Minha mulher tem a senha
do meu celular e eu tenho a dela. Nunca conversamos a respeito - simplesmente
aconteceu. Assim como não conservamos a certeza de quem falou o primeiro “eu te
amo”, talvez tenha sido junto.
Não há o que esconder do
outro. Às vezes assistimos vídeos lado a lado, ela me mostra o que recebeu no
grupo e eu apresento por onde estou navegando e peço a sua opinião sobre as
notícias - os aplicativos existem para puxar conversa em vez de agravar o
isolamento.
Celular não é para ser um
cofre, um segredo, uma conta privada. É apenas mais um recurso para falar com
os amigos.
Os aparelhos estão sempre
acessíveis. Ou carregando ou virados para cima. Se surge algo na tela, qualquer
um pode espiar sem escândalo. Se entra uma ligação, o primeiro que enxergar
avisa quem é.
O celular é como um
antigo telefone de casa, coletivo, impessoal. Não é maior do que a nossa
relação. Não tem nada lá dentro que alguém necessite manter distância.
O respeito físico e
virtual são iguais. Ela pode abrir Facebook, Instagram, e-mail e somente vai
encontrar a minha decência.
Tem noites que saímos com
um único celular. Sorteamos: hoje é o meu ou hoje é o seu?, e rimos com a
divertida alternância.
Telefono com o celular
dela.

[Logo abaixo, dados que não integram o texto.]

(* ===== verification/StrictJson.v ===== *)
(** The strict JSON reader of Domain Pack manifests, and the manifest read from
    bytes.  Models [StrictJsonReader], [parseDomainPackManifest] and
    [verifyDomainPackManifest] of
    [packages/domain-pack-contracts/src/manifest.ts].

    The reader's position is the text that is left.  Its recursion is bounded by
    a fuel, which [read] chooses from the length of the text; a reading that ran
    out of fuel is [None], and [StrictJsonLaws] shows that none does.  What the
    language does with the text of a number ([Number]) and of a string literal
    ([JSON.parse]) and the UTF-8 decoder are parameters. *)
From S2P Require Import Prelude Errors Json ActionModel PolicyModel Text Members PackSchema PackManifest PackCanonical.
Import Canonical Policy Text Members PackSchema PackManifest PackCanonical.

Module StrictJson.

(** [Number(text)] on the text of a JSON number. *)
Class ReadNumber := read_number : string → number.

(** [JSON.parse(text)] on the text of a string literal; [None] if it throws. *)
Class ReadLiteral := read_literal : string → option string.

(** A step of the reader: the text that is left, a refusal, or no fuel. *)
Definition reader (A : Type) : Type := string → option (outcome (A * string)).

#[global] Instance reader_ret : MRet reader := λ A a s, Some (Ok (a, s)).
#[global] Instance reader_bind : MBind reader := λ A B f m s,
  match m s with
  | Some (Ok (a, s')) => f a s'
  | Some (Throw e) => Some (Throw e)
  | None => None
  end.

Definition refuse {A} (message : string) : reader A :=
  λ _, Some (Throw (failure "malformed_input" "$" message)).

Definition exhausted {A} : reader A := λ _, None.

(** [this.source[this.index]] *)
Definition peek : reader (option Ascii.ascii) := λ s,
  Some (Ok (match s with EmptyString => None | String c _ => Some c end, s)).

(** [this.source[this.index++]] *)
Definition next : reader (option Ascii.ascii) := λ s,
  Some (Ok (match s with EmptyString => (None, s) | String c rest => (Some c, rest) end)).

(** * Characters and numbers *)

Definition comma : Ascii.ascii := Eval cbv in Ascii.ascii_of_nat 44.
Definition colon : Ascii.ascii := Eval cbv in Ascii.ascii_of_nat 58.
Definition zero : Ascii.ascii := Eval cbv in Ascii.ascii_of_nat 48.
Definition minus : Ascii.ascii := Eval cbv in Ascii.ascii_of_nat 45.
Definition open_bracket : Ascii.ascii := Eval cbv in Ascii.ascii_of_nat 91.
Definition close_bracket : Ascii.ascii := Eval cbv in Ascii.ascii_of_nat 93.
Definition open_brace : Ascii.ascii := Eval cbv in Ascii.ascii_of_nat 123.
Definition close_brace : Ascii.ascii := Eval cbv in Ascii.ascii_of_nat 125.

(** A blank, a tab or the end of a line. *)
Definition is_blank (c : Ascii.ascii) : bool :=
  match Ascii.nat_of_ascii c with 32 | 9 | 10 | 13 => true | _ => false end.

Fixpoint skip_blanks (s : string) : string :=
  match s with
  | String c rest => if is_blank c then skip_blanks rest else s
  | EmptyString => s
  end.

Definition space : reader unit := λ s, Some (Ok (tt, skip_blanks s)).

(** The longest start of [p] characters, and the rest. *)
Fixpoint span (p : Ascii.ascii → bool) (s : string) : string * string :=
  match s with
  | String c rest => if p c then let (a, b) := span p rest in (String c a, b) else ("", s)
  | EmptyString => ("", "")
  end.

(** Zero, or digits that do not start with zero. *)
Definition integer_part (s : string) : option (string * string) :=
  match s with
  | String c rest =>
      if Ascii.eqb c zero then Some (String c "", rest)
      else if is_digit c then let (a, b) := span is_digit rest in Some (String c a, b)
      else None
  | EmptyString => None
  end.

(** An optional minus sign and an integer part. *)
Definition signed_part (s : string) : option (string * string) :=
  match s with
  | String c rest =>
      if Ascii.eqb c minus then (λ x, (String c x.1, x.2)) <$> integer_part rest else integer_part s
  | EmptyString => None
  end.

(** [head], then at least one digit; otherwise nothing. *)
Definition with_digits (head rest s : string) : string * string :=
  match span is_digit rest with
  | (EmptyString, _) => ("", s)
  | (digits, after) => (head +:+ digits, after)
  end.

(** A point and digits, or nothing. *)
Definition fraction (s : string) : string * string :=
  match s with
  | String c rest => if Ascii.eqb c dot then with_digits (String c "") rest s else ("", s)
  | EmptyString => ("", s)
  end.

(** [e] or [E], a sign or none, and digits; or nothing. *)
Definition exponent (s : string) : string * string :=
  match s with
  | String c rest =>
      if one_of "eE" c then
        match rest with
        | String sign rest' =>
            if one_of "+-" sign then with_digits (String c (String sign "")) rest' s
            else with_digits (String c "") rest s
        | EmptyString => ("", s)
        end
      else ("", s)
  | EmptyString => ("", s)
  end.

(** The number a text starts with, and the rest. *)
Definition number_text (s : string) : option (string * string) :=
  match signed_part s with
  | None => None
  | Some (a, s1) =>
      let (b, s2) := fraction s1 in
      let (c, s3) := exponent s2 in
      Some (a +:+ b +:+ c, s3)
  end.

(** The pattern of an integer, on the whole text. *)
Definition integer_text (text : string) : bool :=
  match signed_part text with Some (_, rest) => bool_decide (rest = "") | None => false end.

(** [this.index += n] *)
Fixpoint advance (n : nat) (s : string) : string :=
  match n, s with S n, String _ rest => advance n rest | _, _ => s end.

Definition words : list (string * cjson) :=
  [("true", CBool true); ("false", CBool false); ("null", CNull)].

(** The loop of [quoted], from after the opening quote: what stands before the
    closing one, and what follows it. *)
Fixpoint scan (escaped : bool) (s : string) : outcome (string * string) :=
  match s with
  | EmptyString => Throw (failure "malformed_input" "$" "unterminated JSON string")
  | String c rest =>
      if negb escaped && Ascii.eqb c dquote then Ok ("", rest)
      else if negb escaped && (Ascii.nat_of_ascii c <? 32) then
        Throw (failure "malformed_input" "$" "unescaped control character")
      else
        r ← scan (negb escaped && Ascii.eqb c backslash) rest;
        Ok (String c r.1, r.2)
  end.

Section reading.
  Context `{ReadNumber} `{ReadLiteral}.

(** [quoted]; the quote it stands at is not looked at again. *)
Definition quoted : reader string := λ s,
  match s with
  | EmptyString => refuse "unterminated JSON string" s
  | String _ rest =>
      match scan false rest with
      | Throw e => Some (Throw e)
      | Ok (body, after) =>
          match read_literal (String dquote (body +:+ String dquote "")) with
          | None => refuse "invalid JSON string escape" s
          | Some text => Some (Ok (text, after))
          end
      end
  end.

(** The end of [value]: a number, or nothing that is JSON.  [total] is the
    length of the whole text. *)
Definition numeral (total : nat) : reader cjson := λ s,
  match number_text s with
  | None => refuse ("invalid JSON at offset " +:+ show_Z (Z.of_nat (total - String.length s))) s
  | Some (text, after) =>
      let n := read_number text in
      if negb (is_finite n) || (integer_text text && negb (is_safe_integer n)) then
        refuse "number is outside interoperable JSON range" s
      else Some (Ok (CNum n, after))
  end.

(** The words, then the numbers. *)
Definition scalar (total : nat) : reader cjson := λ s,
  match List.find (λ w, starts_with s w.1) words with
  | Some (word, value) =>
      Some (Ok (value, advance (String.length word) s))
  | None => numeral total s
  end.

Definition maximumDepth : nat := 128.

(** [value], and the loops of [object] and [array]. *)
Fixpoint value (total fuel depth : nat) {struct fuel} : reader cjson :=
  match fuel with
  | 0 => exhausted
  | S fuel =>
      if maximumDepth <? depth then refuse "JSON nesting limit exceeded"
      else
        space;;
        c ← peek;
        if bool_decide (c = Some open_brace) then
          next;; space;;
          d ← peek;
          if bool_decide (d = Some close_brace) then next;; mret (CObj [])
          else l ← members total fuel (S depth) []; mret (CObj (own_order l))
        else if bool_decide (c = Some open_bracket) then
          next;; space;;
          d ← peek;
          if bool_decide (d = Some close_bracket) then next;; mret (CArr [])
          else l ← elements total fuel (S depth); mret (CArr l)
        else if bool_decide (c = Some dquote) then
          text ← quoted; mret (CStr text)
        else scalar total
  end
with members (total fuel depth : nat) (result : list (string * cjson)) {struct fuel}
    : reader (list (string * cjson)) :=
  match fuel with
  | 0 => exhausted
  | S fuel =>
      space;;
      c ← peek;
      if negb (bool_decide (c = Some dquote)) then refuse "object key must be a string"
      else
        key ← quoted;
        if includes key result.*1 then refuse ("duplicate JSON member " +:+ key)
        else
          space;;
          c ← next;
          if negb (bool_decide (c = Some colon)) then refuse "expected colon"
          else
            v ← value total fuel depth;
            space;;
            separator ← next;
            if bool_decide (separator = Some close_brace) then mret (result ++ [(key, v)])
            else if negb (bool_decide (separator = Some comma)) then
              refuse "expected comma or object end"
            else members total fuel depth (result ++ [(key, v)])
  end
with elements (total fuel depth : nat) {struct fuel} : reader (list cjson) :=
  match fuel with
  | 0 => exhausted
  | S fuel =>
      v ← value total fuel depth;
      space;;
      separator ← next;
      if bool_decide (separator = Some close_bracket) then mret [v]
      else if negb (bool_decide (separator = Some comma)) then refuse "expected comma or array end"
      else l ← elements total fuel depth; mret (v :: l)
  end.

(** The whole text. *)
Definition document (total fuel : nat) : reader cjson :=
  v ← value total fuel 0;
  space;;
  c ← peek;
  if bool_decide (c = None) then mret v else refuse "trailing JSON content".

Definition fuel_for (source : string) : nat := 2 * String.length source + 1.

(** [new StrictJsonReader(source).read()]; [None] never happens. *)
Definition read (source : string) : option (outcome cjson) :=
  (λ r, p ← r; Ok p.1) <$> document (String.length source) (fuel_for source) source.

End reading.

(** * Manifests in bytes *)

Section manifests.
  Context `{ShowNumber} `{ReadNumber} `{ReadLiteral} (utf8 : string → option string).
  Context (sha256 : string → string).

Definition byte_order_mark : string :=
  String (Ascii.ascii_of_nat 239) (String (Ascii.ascii_of_nat 187) (String (Ascii.ascii_of_nat 191) "")).

(** The bytes are a string of 8-bit characters; [utf8] is the fatal decoder,
    [None] where it throws. *)
Definition parseDomainPackManifest (bytes : string) : outcome DomainPackManifest :=
  throw_if (starts_with bytes byte_order_mark)
    (failure "malformed_input" "$" "UTF-8 BOM is forbidden");;
  match utf8 bytes with
  | None => Throw (failure "malformed_input" "$" "invalid UTF-8")
  | Some source =>
      match read source with
      | None => Throw ThrownValue
      | Some result => value ← result; validateDomainPackManifest value
      end
  end.

Definition verifyDomainPackManifest (bytes : string) (coreContractVersion : option number)
    : outcome DomainPackManifest :=
  manifest ← parseDomainPackManifest bytes;
  check_manifest sha256 manifest coreContractVersion.

End manifests.

End StrictJson.
(* ===== verification/StrictJsonLaws.v ===== *)
(** The strict JSON reader: it ends on every text, no object it returns has the
    same member twice, and it reads back what the serializer writes. *)
From S2P Require Import Prelude Errors Json ActionModel PolicyModel Text Members PackSchema PackManifest PackCanonical PackLaws StrictJson.
Import Canonical Policy Text Members PackSchema PackManifest PackCanonical PackLaws StrictJson.

Module StrictJsonLaws.

(** * Steps *)

Lemma reader_bind_Ok {A B} (m : reader A) (k : A → reader B) s b r :
  (m ≫= k) s = Some (Ok (b, r)) ↔
  ∃ a s', m s = Some (Ok (a, s')) ∧ k a s' = Some (Ok (b, r)).
Proof.
  unfold mbind, reader_bind. destruct (m s) as [[[a s']|e]|]; naive_solver.
Qed.

Lemma reader_bind_None {A B} (m : reader A) (k : A → reader B) s :
  (m ≫= k) s = None ↔ m s = None ∨ ∃ a s', m s = Some (Ok (a, s')) ∧ k a s' = None.
Proof.
  unfold mbind, reader_bind. destruct (m s) as [[[a s']|e]|]; naive_solver.
Qed.

Lemma reader_run {A B} (m : reader A) (k : A → reader B) s a s' :
  m s = Some (Ok (a, s')) → (m ≫= k) s = k a s'.
Proof. unfold mbind, reader_bind. by intros ->. Qed.

Lemma space_bind {B} (k : () → reader B) s : (space ≫= k) s = k tt (skip_blanks s).
Proof. done. Qed.

Lemma peek_bind {B} (k : option Ascii.ascii → reader B) s :
  (peek ≫= k) s = k (match s with EmptyString => None | String c _ => Some c end) s.
Proof. done. Qed.
(* ===== verification/StrictJsonRoundtrip.v ===== *)
(** The strict JSON reader reads back what [JSON.stringify] and the RFC 8785
    serializer write. *)
From S2P Require Import Prelude Errors Json ActionModel PolicyModel Text Members PackSchema PackManifest PackCanonical PackLaws StrictJson StrictJsonLaws.
Import Canonical Policy Text Members PackSchema PackManifest PackCanonical PackLaws StrictJson StrictJsonLaws.

Module StrictJsonRoundtrip.

(** * What the language's conversions do *)

(** The text of a number is a JSON number, only an integer is written like one,
    and [Number] reads the number back. *)
Class ReadNumberLaws `{ShowNumber} `{ReadNumber} : Prop := {
  number_text_show n :
    canonical_number n = true → number_text (show_number n) = Some (show_number n, "");
  integer_text_show n :
    canonical_number n = true → integer_text (show_number n) = true → is_integer n = true;
  read_show n : canonical_number n = true → read_number (show_number n) = n
}.

(** [JSON.parse] reads back the literal [JSON.stringify] writes. *)
Class ReadLiteralLaws `{ReadLiteral} : Prop := { read_quote s : read_literal (quote s) = Some s }.

(** * Values that survive *)

(** The members of every object are in the order the language keeps them in. *)
Fixpoint own_value (value : cjson) : bool :=
  match value with
  | CArr items => forallb own_value items
  | CObj members =>
      bool_decide (NoDup members.*1) && bool_decide ((own_order members).*1 = members.*1) &&
      forallb (λ m, own_value m.2) members
  | _ => true
  end.

(** A number that JSON readers agree on. *)
Definition interoperable_number (n : number) : bool :=
  canonical_number n && (negb (is_integer n) || is_safe_integer n).

Fixpoint interoperable (value : cjson) : bool :=
  match value with
  | CNum n => interoperable_number n
  | CArr items => forallb interoperable items
  | CObj members => forallb (λ m, interoperable m.2) members
  | _ => true
  end.

(** How deep the values inside a value are. *)
Fixpoint nesting (value : cjson) : nat :=
  match value with
  | CArr items => foldr max 0 (map (λ v, S (nesting v)) items)
  | CObj members => foldr max 0 (map (λ m, S (nesting m.2)) members)
  | _ => 0
  end.

Lemma own_order_own (l : list (string * cjson)) :
  NoDup l.*1 → (own_order l).*1 = l.*1 → own_order l = l.
Proof.
  intros Hd Hk. symmetry. apply keys_determine; [done|by rewrite own_order_perm|done].
Qed.

Lemma nesting_le {A} (f : A → nat) l x n : x ∈ l → foldr max 0 (map (λ v, S (f v)) l) ≤ n → S (f x) ≤ n.
Proof.
  induction l as [|y l IH]; [by intros ?%elem_of_nil|]. cbn. intros [->|Hx]%elem_of_cons Hn; [lia|].
  apply IH; [done|lia].
Qed.
(* ===== verification/FilesystemLaws.v ===== *)
(** What the filesystem connector's arguments and constraints guarantee: the
    handler permits exactly the requests the resource and every grant permit,
    the constraints it hands on are theirs and no looser, and normalized
    arguments are stable.  The theorems about [FilesystemPolicy]. *)
From S2P Require Import Prelude Errors Json ActionModel PolicyModel Text Members FilesystemPath FilesystemPolicy.
Import Canonical Policy Text Members FilesystemPath FilesystemPolicy.

Module FilesystemLaws.

(** * Objects *)

(** ** Normal objects *)

Definition normalizes (v w : cjson) : Prop := ∀ path, normalize (embed 1 v) path [0] = Ok w.

Lemma normalizes_text s : normalizes (CStr s) (CStr s).
Proof. done. Qed.

Lemma normalizes_bool b : normalizes (CBool b) (CBool b).
Proof. done. Qed.

Definition positive_zero (n : number) : number := if decide (n = NNegZero) then NInt 0 else n.

Lemma normalizes_number n : is_finite n = true → normalizes (CNum n) (CNum (positive_zero n)).
Proof. intros Hn path. simpl. by rewrite Hn. Qed.

Lemma normalizes_texts l : normalizes (text_array l) (text_array l).
Proof.
  intros path. simpl. rewrite normalize_elements_total; [done|].
  apply Forall_forall. intros v (s & -> & _)%list_elem_of_fmap p. done.
Qed.

Definition harmless (m : string * cjson) : Prop := m.1 ∉ forbiddenObjectKeys.

(** An object of values that normalize is normalized member by member. *)
Lemma canonical_record_Ok (r r' : record) :
  Forall2 (λ m m', m.1 = m'.1 ∧ normalizes m.2 m'.2) r r' → Forall harmless r →
  canonical_record r = Ok (own_order (sort_by compare_key r')).
Proof.
  intros Hr Hh. unfold canonical_record, normalizeCanonicalJson. simpl.
  assert (map (λ p, (p.1, slot_map (λ v, normalize v (member_path "$" p.1) [0]) p.2))
    (map (λ m, (m.1, plain (embed 1 m.2))) r) = prod_map id (λ v, plain (Ok v)) <$> r') as ->.
  { clear Hh. induction Hr as [|[k v] [k' v'] r r' [Hk Hv] _ IH]; [done|].
    simpl in *. subst. rewrite Hv. f_equal. exact IH. }
  rewrite (sort_by_fmap compare_key compare_key) by done.
  rewrite collect_members_total; [done|]. apply Forall_forall. intros m Hm%sort_by_elem_of.
  apply list_elem_of_lookup in Hm as [i Hi].
  destruct (Forall2_lookup_r _ _ _ _ _ Hr Hi) as (m' & Hi' & Hk & _).
  rewrite Forall_forall in Hh. rewrite <- Hk. apply Hh. by eapply list_elem_of_lookup_2.
Qed.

Ela telefona com o meu celular. Ninguém fica tenso com alguma mensagem
que possa surgir.
E é uma das mais
deliciosas sensações do amor: a confiança. Não se proteger, não se ocultar, não
usar desculpas, não ser agressivo para omitir conversas incriminadoras, não
suar frio pela deslealdade online.
Não devemos nada, não
corremos o risco de uma afronta.
Ela não invade a minha
privacidade, faço questão de convidá-la.